Но то же самое происходит и с языками. Пока они развиваются в рамках своего этноса, они как бы движутся «прямолинейно и равномерно», отражая свои фонетические, словообразовательные и грамматические законы. И заимствуют они чужие слова тоже вполне свободно, по своей потребности; хотят – заимствуют, не хотят – нет (например, чешский язык не захотел заимствовать греческое слово «театр» и образовал свое. Так, в театре все смотрят на актеров, по-чешски – «дивятся». И театр стал называться «дивадло»).

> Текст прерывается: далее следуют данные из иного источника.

Lemma array_entry_id v id config : array_entry v = Some (id, config) → id ≠ "".
Proof.
  unfold array_entry. destruct v; try done. intros (i & _ & E)%bind_Some. case_decide; [done|].
  apply bind_Some in E as (? & _ & E). apply bind_Some in E as (? & _ & [= -> _]). done.
Qed.
Lemma storage_arrays_named secret : GetStorageArrays secret ∅ !! "" = None.
Proof.
  unfold GetStorageArrays. destruct (Get _ _) as [[]|]; try done. generalize (∅ : gmap string StorageArrayConfig) (lookup_empty (M := gmap string) (A := StorageArrayConfig) "").
  induction l as [|v l IH]; intros m Hm; [done|]. simpl. apply IH. unfold add_array.
  destruct (array_entry v) as [[id c]|] eqn:E; [|done]. apply array_entry_id in E. by rewrite lookup_insert_ne.
Qed.

(** Whatever the environment and the secret hold, the options the driver starts with are well
    formed: it has a proxy, a cluster prefix of at most three characters, the short name of the node,
    a known protocol or none, lists of names without empty or padded ones, the timeout of the Metro
    check between 5 and 120 seconds, limits that are not negative, and storage arrays with ids. *)
Theorem options_well_formed env secret o : read_options env secret = Some (Ok o) → well_formed o.
Proof.
  unfold read_options. intros (creds & _ & E)%bind_Some. apply bind_Some in E as (arrays & _ & E).
  destruct (getProxySettingsFromEnv env) as [[host port] [|]]; [cbn [negb] in E|by injection E].
  destruct (env !! "X_CSI_K8S_CLUSTER_PREFIX"); [|done]. destruct (_ <? _) eqn:Hl; [done|]. injection E as <-.
  constructor; cbn -[parseCommaSeperatedList Split]; try done.
  - bool_to_prop. lia.
  - split; [apply head_Split_no_sep|done].
  - unfold getTransportProtocolFromEnv. destruct (env !! _); [|set_solver]. repeat case_decide; set_solver.
  - destruct (env !! _); [apply comma_list_trimmed|constructor].
  - apply comma_list_trimmed.
  - apply timeout_range.
  - split; apply number_or_pos.
  - case_bool_decide; [apply storage_arrays_named|done].
Qed.

Definition demo_env : environment := list_to_map
  [("X_CSI_MANAGED_ARRAYS", "000120000001, ,000120000002 "); ("X_CSI_POWERMAX_SIDECAR_PROXY_PORT", "2222");
   ("X_CSI_K8S_CLUSTER_PREFIX", "ABC"); ("X_CSI_POWERMAX_NODENAME", "worker1.lab.local"); ("X_CSI_TRANSPORT_PROTOCOL", "fibre");
   ("X_CSI_POWERMAX_METRO_STATE_CHECK_TIMEOUT", "600")].
Lemma options_well_formed_witness :
  match read_options demo_env [] with
  | Some (Ok o) =>
      (ManagedArrays o, NodeName o, TransportProtocol o, MetroStateCheckTimeout o)
        = (["000120000001"; "000120000002"], "worker1", "FC", 15 * Second) ∧ well_formed o
  | _ => False
  end.
Proof.
  destruct (read_options demo_env []) as [[o|e]|] eqn:E; [|vm_compute in E; discriminate E|vm_compute in E; discriminate E].
  split; [vm_compute in E; injection E as <-; reflexivity|exact (options_well_formed demo_env [] o E)].
Defined.

(** A backoff of many seconds wraps to a negative time. *)
Example backoff_wraps :
  reconciliation_backoff {["X_CSI_POWERMAX_METRO_RECONCILIATION_BACKOFF" := "10000000000"]} < 0.
Proof. by vm_compute. Qed.
(** The endpoint of the config map gets into the environment, but not into the options. *)
Example endpoint_not_read :
  let config (key : string) := if decide (key = "X_CSI_POWERMAX_ENDPOINT") then "https://unisphere:8443/" else "" in
  match setArrayConfigEnvs config [] (<["X_CSI_POWERMAX_ARRAY_CONFIG_PATH" := "/config"]> demo_env) with
  | Some (env, None) =>
      env !! "X_CSI_POWERMAX_ENDPOINT" = Some "https://unisphere:8443"
      ∧ match read_options env [] with Some (Ok o) => Endpoint o = "" | _ => False end
  | _ => False
  end.
Proof. by vm_compute. Qed.

(** ** Theorems: names *)
Lemma slen_dots s : slen (Masking.dots_to_dashes s) = slen s.
Proof. unfold slen. induction s as [|c s IH]; [done|]. simpl in *. lia. Qed.

(** A driver that starts in adopt mode derives no name of a host, a storage group or a masking view
    for its node that is longer than the array accepts, with any protocol, as long as no template
    names the hosts. *)
Theorem derived_names_fit ParseFloat env o mode conn ratio s proto :
  resolve_modes ParseFloat env o = Ok (mode, conn, ratio) → mode = HostMgmtModeAdopt → NodeName o ≠ "" →
  Masking.ClusterPrefix s = ClusterPrefix o → Masking.NodeNameTemplate s = "" →
  let id := node_id o mode in
  let '(h, sg, mv) := match (proto : option bool) with
    | None => Masking.GetISCSIHostSGAndMVIDFromNodeID s id
    | Some false => Masking.GetFCHostSGAndMVIDFromNodeID s id
    | Some true => Masking.GetNVMETCPHostSGAndMVIDFromNodeID s id
    end in
  Forall (λ n, slen n <= MaxPowerMaxObjectNameLength) [h; sg; mv].
Proof.
  intros Hr -> Hn Hp Ht id. unfold resolve_modes in Hr. destruct (resolveHostManagementMode _); [|done].
  destruct (resolveNVMeTCPConnMode _); [|done]. destruct (resolveHostAdoptionMinOverlapRatio _ _); [|done].
  match type of Hr with match ?x with _ => _ end = _ => destruct x eqn:E; [done|] end. injection Hr as -> _ _.
  rewrite !bool_decide_eq_true_2 in E by done. cbn [andb] in E. unfold validateDerivedObjectNameLength in E.
  destruct (_ <? _) eqn:Hl; [done|]. apply Z.ltb_ge in Hl. unfold longest_name in Hl. rewrite slen_dots in Hl.
  fold id in Hl. change (slen Masking.CsiNoSrpSGPrefix) with 14 in Hl. change (slen Masking.NVMETCPSuffix) with 8 in Hl.
  unfold Masking.GetFCHostSGAndMVIDFromNodeID, Masking.GetNVMETCPHostSGAndMVIDFromNodeID, Masking.GetISCSIHostSGAndMVIDFromNodeID,
    Masking.GetHostIDFromTemplate. rewrite decide_True by done. rewrite Hp.
  destruct proto as [[|]|]; cbn [Masking.with_suffix]; repeat constructor; rewrite !VolumeID.slen_app, slen_dots;
    change (slen "-") with 1; change (slen Masking.CsiNoSrpSGPrefix) with 14; change (slen Masking.CsiHostPrefix) with 9;
    change (slen Masking.CsiMVPrefix) with 7; change (slen Masking.NVMETCPSuffix) with 8; change (slen Masking.FCSuffix) with 3;
    unfold MaxPowerMaxObjectNameLength in *; lia.
Qed.
Lemma derived_names_fit_witness :
  let parse := λ _ : string, None in
  let env : environment := {["X_CSI_POWERMAX_HOST_MGMT_MODE" := "Adopt"]} in
  match read_options demo_env [] with
  | Some (Ok o) =>
      resolve_modes parse env o = Ok (HostMgmtModeAdopt, "driver", DefaultHostAdoptionMinOverlapRatio)
      ∧ let s := Masking.mkService false "" "" [] (ClusterPrefix o) "" "" "adopt" false "" false ∅ in
        let '(h, sg, mv) := Masking.GetNVMETCPHostSGAndMVIDFromNodeID s (node_id o HostMgmtModeAdopt) in
        sg = "csi-no-srp-sg-ABC-worker1-lab-local-NVMETCP" ∧ Forall (λ n, slen n <= MaxPowerMaxObjectNameLength) [h; sg; mv]
  | _ => False
  end.
Proof.
  destruct (read_options demo_env []) as [[o|e]|] eqn:E; [|vm_compute in E; discriminate E|vm_compute in E; discriminate E].
  assert (resolve_modes (λ _, None) {["X_CSI_POWERMAX_HOST_MGMT_MODE" := "Adopt"]} o
    = Ok (HostMgmtModeAdopt, "driver", DefaultHostAdoptionMinOverlapRatio)) as Hr by (vm_compute in E; injection E as <-; vm_compute; reflexivity).
  assert (NodeName o ≠ "") as Hn by (vm_compute in E; injection E as <-; done).
  split; [exact Hr|].
  pose proof (derived_names_fit _ _ o _ _ _ (Masking.mkService false "" "" [] (ClusterPrefix o) "" "" "adopt" false "" false ∅) (Some true)
    Hr eq_refl Hn eq_refl eq_refl) as HF. cbv zeta beta iota in HF |- *.
  destruct (Masking.GetNVMETCPHostSGAndMVIDFromNodeID _ _) as [[h sg] mv] eqn:EN. split; [|exact HF].
  clear HF Hn Hr. vm_compute in E. injection E as <-. vm_compute in EN. injection EN as <- <- <-. reflexivity.
Defined.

Совершенно иная ситуация возникает, когда политическая верхушка какого-либо этноса говорит на ином языке. В таком случае этот язык начинает оказывать давление на язык остальных граждан, и подобное давление приводит к его сильному изменению. Вот что пишет, например, Алексей Орлов: «С XIV по XVIII столетие русский народ был разделен между двумя государствами: восточным Московским царством и западным, где правили поляки и литовцы. Именно для обозначения территорий, находящихся под властью поляков и Литвы, и применялись названия “Малая Русь” и “Белая Русь”… Польско-литовская оккупация Малой и Белой Руси, населенной русскими, отразилась на русском языке, культуре и обычаях. Русский язык был в определенной степени полонизирован: в него попало достаточно много польских слов и он все больше начинает превращаться в “мову”, начинает вытесняться русское образование. Высшие классы Малороссии начинают все чаще родниться с поляками, говорить по-польски, часть из них переходит в католическую веру, отдают своих детей в польские учебные заведения, “превращаются” в поляков, все больше переориентируются на Запад.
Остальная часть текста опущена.